WATCH: ESPN Did a 30 for 30 on Ex-Eagles Owner Leonard Tose

Mike Tollin did a 15-minute documentary on former Eagles owner Leonard Tose, and how the Eagles owner gambled it all away.

The Philadelphia Eagles were once owned by a very nice man named Leonard Tose who smoke, drank and gambled away all his money. That’s the story in Tose: The Movie, a weird, entertaining 15-minute 30 for 30 short by Mike Tollin.

Tollin, who previously did the 30 for 30 feature-length doc Small Potatoes: Who Killed the USFL, is a producer and director who’s been involved in lots of sports-themed films and TV shows like Varsity Blues, Radio, Arli$$ (as well as an Oscar-nominated Hank Aaron documentary). His mini-feature is framed around his attempt to get a narrative film made about former Eagles owner Leonard Tose.

Tose, a trucking magnate, invested in the team as early as 1949. Eventually, he bought the Eagles for a record $16.1 million in 1969. He owned the franchise until 1985, when he sold it in order to pay off $25 million in gambling debts in Atlantic City.

“I was one of those compulsive gamblers,” Tose says in an archival interview in the film, “and it didn’t mix with the scotch.” He later sued a casino for plying him with alcohol as he gambled tens of thousands of dollars at a time long into the night, but lost.

He also spearheaded the founding of the Ronald McDonald House, after an Eagles player’s daughter was diagnosed with leukemia. Yes, an Eagles player’s daughter was seriously sick, and Tose and general manager Jim Murray somehow got McDonald’s to help start a charity because of it. Which is pretty amazing!

The movie brings four Eagles experts from that era: journalist Ray Didinger, Murray, quarterback and golf course owner Ron Jaworski and coach Dick Vermeil. They share stories about Tose as the short takes us through the highlights of Tose’s tenure with the team, notably The Miracle at the Meadowlands and the NFC Championship Game win over Dallas in 1980.

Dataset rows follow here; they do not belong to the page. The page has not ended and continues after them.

(* ===== verification/Sched.v ===== *)
(** * The scheduler and the switches between processes, [kernel/proc.c]

    Each hart runs its [scheduler] or the kernel thread of a process; [swtch] goes from one
    to the other and back.  A step of a hart is the code between two points at which other
    harts matter: an attempt to acquire a lock, a release, or the code under a lock.  The
    locks and the nesting of [push_off] are those of [Spinlock]; lock [i] below [NPROC] is
    [proc[i].lock].

    What a process does besides is an action [act], chosen at each step: it may yield, take
    and release a lock of another object, sleep, wait, exit, or turn interrupts on and off
    while it holds no lock.  It holds at most one lock of another object at a time, the one
    that it passes to [sleep]: this is what [sched] requires of the callers of [sleep], and an
    assumption of the model, not a property of the kernel.  [consolewrite] in
    [kernel/console.c] does not respect it: it sleeps in [uartputc] with two locks.

    [exit] is modelled with the locks of the parent and of the process; the locks of the
    children, which [reparent] takes one at a time, and that of init, for its wakeup, are left
    out, and [fork] is one step on a slot, without the lock that it holds meanwhile.  The
    theorem says nothing of these acquisitions. *)

From S2P Require Import Prelude Riscv Kalloc Vm Spinlock Proc.

(** How a process called [sched], and where its context resumes: [sleep(chan, lk)] on a
    lock [lk] that is [None] for its own. *)
Inductive resume := RYield | RSleep (lk : option Z) | RExit.
Inductive kctx := AtForkret | AtSched (r : resume) (ie : bool).

(** Where a hart is: in [scheduler] at the slot [k] (at the top of the loop; before
    [acquire]; with the lock; back from [swtch]; before [release]), or in the thread of
    process [p]. *)
Inductive hpc :=
| SLoop | SAcq (k : Z) | SGot (k : Z) | SBack (k : Z) | SRel (k : Z)
| PFree (p : Z)                                  (* no lock *)
| PHold (p lk : Z)                               (* a lock that is not of a process *)
| PYield (p : Z)                                 (* yield, with p->lock *)
| PSleepLk (p chan lk : Z)                       (* sleep, with lk and p->lock *)
| PSleep (p chan : Z) (lk : option Z)            (* sleep, with p->lock only *)
| PWait (p : Z)                                  (* wait, with p->lock *)
| PWaitChild (p np : Z)                          (* wait, with p->lock and np->lock *)
| PReap (p np : Z)                               (* wait, with both locks, behind freeproc *)
| PReaped (p : Z)                                (* wait, before the last release *)
| PExitParent (p q : Z)                          (* exit, with the lock of the parent *)
| PExit (p q : Z)                                (* exit, with both locks *)
| PExitZombie (p q : Z)
| PSched (p : Z) (r : resume)                    (* before sched *)
| PResume (p : Z) (c : kctx)                     (* behind swtch *)
| PResched (p : Z) (lk : option Z)               (* behind sched in sleep *)
| PRelock (p lk : Z).                            (* sleep, before the last acquire *)

Record kst := Kst {
  k_smp : smp;
  k_procs : Z -> proc;
  k_cproc : Z -> option Z;      (* cpus[h].proc *)
  k_ctx : Z -> kctx;            (* proc[i].context *)
  k_sctx : Z -> Z;              (* cpus[h].context: the variable p of the scheduler *)
  k_pc : Z -> hpc;
}.

Inductive act :=
| ANone | AYield | ALock (lk : Z) | AUnlock | ASleep (chan : Z) | AWait | AWaitScan (np : Z) | AWaitSleep | AWaitReturn | AExit (q : Z) | AIntr (b : bool).

Definition on_smp {A} (m : M smp A) : M kst A :=
  zoom k_smp (fun x s => Kst x (k_procs s) (k_cproc s) (k_ctx s) (k_sctx s) (k_pc s)) m.
Definition kget (i : Z) : M kst proc := gets (fun s => k_procs s i).
Definition kmod (i : Z) (f : proc -> proc) : M kst unit :=
  modify (fun s => Kst (k_smp s) (upd (k_procs s) i (f (k_procs s i))) (k_cproc s) (k_ctx s) (k_sctx s) (k_pc s)).
Definition set_cproc (h : Z) (v : option Z) : M kst unit :=
  modify (fun s => Kst (k_smp s) (k_procs s) (upd (k_cproc s) h v) (k_ctx s) (k_sctx s) (k_pc s)).
Definition save_ctx (p : Z) (c : kctx) : M kst unit :=
  modify (fun s => Kst (k_smp s) (k_procs s) (k_cproc s) (upd (k_ctx s) p c) (k_sctx s) (k_pc s)).
Definition save_sctx (h k : Z) : M kst unit :=
  modify (fun s => Kst (k_smp s) (k_procs s) (k_cproc s) (k_ctx s) (upd (k_sctx s) h k) (k_pc s)).
Definition goto (h : Z) (c : hpc) : M kst unit :=
  modify (fun s => Kst (k_smp s) (k_procs s) (k_cproc s) (k_ctx s) (k_sctx s) (upd (k_pc s) h c)).
Definition set_intr (h : Z) (b : bool) : M smp unit :=
  modify (fun s => set_cpu h (Cpu (noff (cpus s h)) (intena (cpus s h)) b) s).
Definition set_intena (h : Z) (b : bool) : M smp unit :=
  modify (fun s => set_cpu h (Cpu (noff (cpus s h)) b (intr (cpus s h))) s).

(** [swtch(&c->context, &p->context)] in the scheduler, and [swtch(&p->context,
    &mycpu()->context)] in [sched]. *)
Definition swtch_to (h p : Z) : M kst unit :=
  save_sctx h p ;;
  let! c := gets (fun s => k_ctx s p) in
  goto h (PResume p c).
Definition swtch_back (h p : Z) (c : kctx) : M kst unit :=
  save_ctx p c ;;
  let! k := gets (fun s => k_sctx s h) in
  goto h (SBack k).

(** The scheduler at slot [k], with the lock. *)
Definition sched_try (h k : Z) : M kst unit :=
  let! p := kget k in
  if procstate_eqb (p_state p) RUNNABLE then
    kmod k (with_state RUNNING) ;;
    set_cproc h (Some k) ;;
    swtch_to h k
  else goto h (SRel k).

Definition sched_next (h k : Z) : M kst unit := goto h (if k + 1 <? NPROC then SAcq (k + 1) else SLoop).

Definition sched (h p : Z) (r : resume) : M kst unit :=
  let! held := on_smp (holding h p) in
  panic_if (negb held) "sched p->lock" ;;
  let! c := gets (fun s => cpus (k_smp s) h) in
  panic_if (negb (noff c =? 1)) "sched locks" ;;
  let! x := kget p in
  panic_if (procstate_eqb (p_state x) RUNNING) "sched running" ;;
  panic_if (intr c) "sched interruptible" ;;
  swtch_back h p (AtSched r (intena c)).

“If I’m going to describe Leonard Tose in one word it would be: complex,” Didinger says, which feels like cheating. I really enjoy how Didinger comments on Tose’s sartorial splendor in the way he would compliment an old football player: “I never saw a man that, on a day-in, day-out basis, dressed better than him.”

As it happens, my father covered the Eagles for the Bucks County Courier Times during Tose era. Journalists liked Tose, my dad told me, because he always had a spread laid out at Eagles home games. Tose figured if you treated the writers nice, they’d be more likely to say nice things about you. As an occasional sportswriter myself, I must say I encourage all team owners to have nice food for reporters.

As for the other panelists, Vermeil cries (obviously), Murray says “Atlantic City wouldn’t be shutting any casinos if [Tose] were still alive” and Jaworski recounts a tale when “golf balls rained down from the 700 Level” during an Eagles game. Maybe national announcers should bring up that instead of the tired story of when we threw snowballs at a crappy, fill-in Santa.

Tose died in 2003, and was pretty much penniless (several of the panelists speak of having to help him out financially). The movie shows him as a man who spent life of enjoying his vices and living and dying with his football team — like many good Philadelphians before him.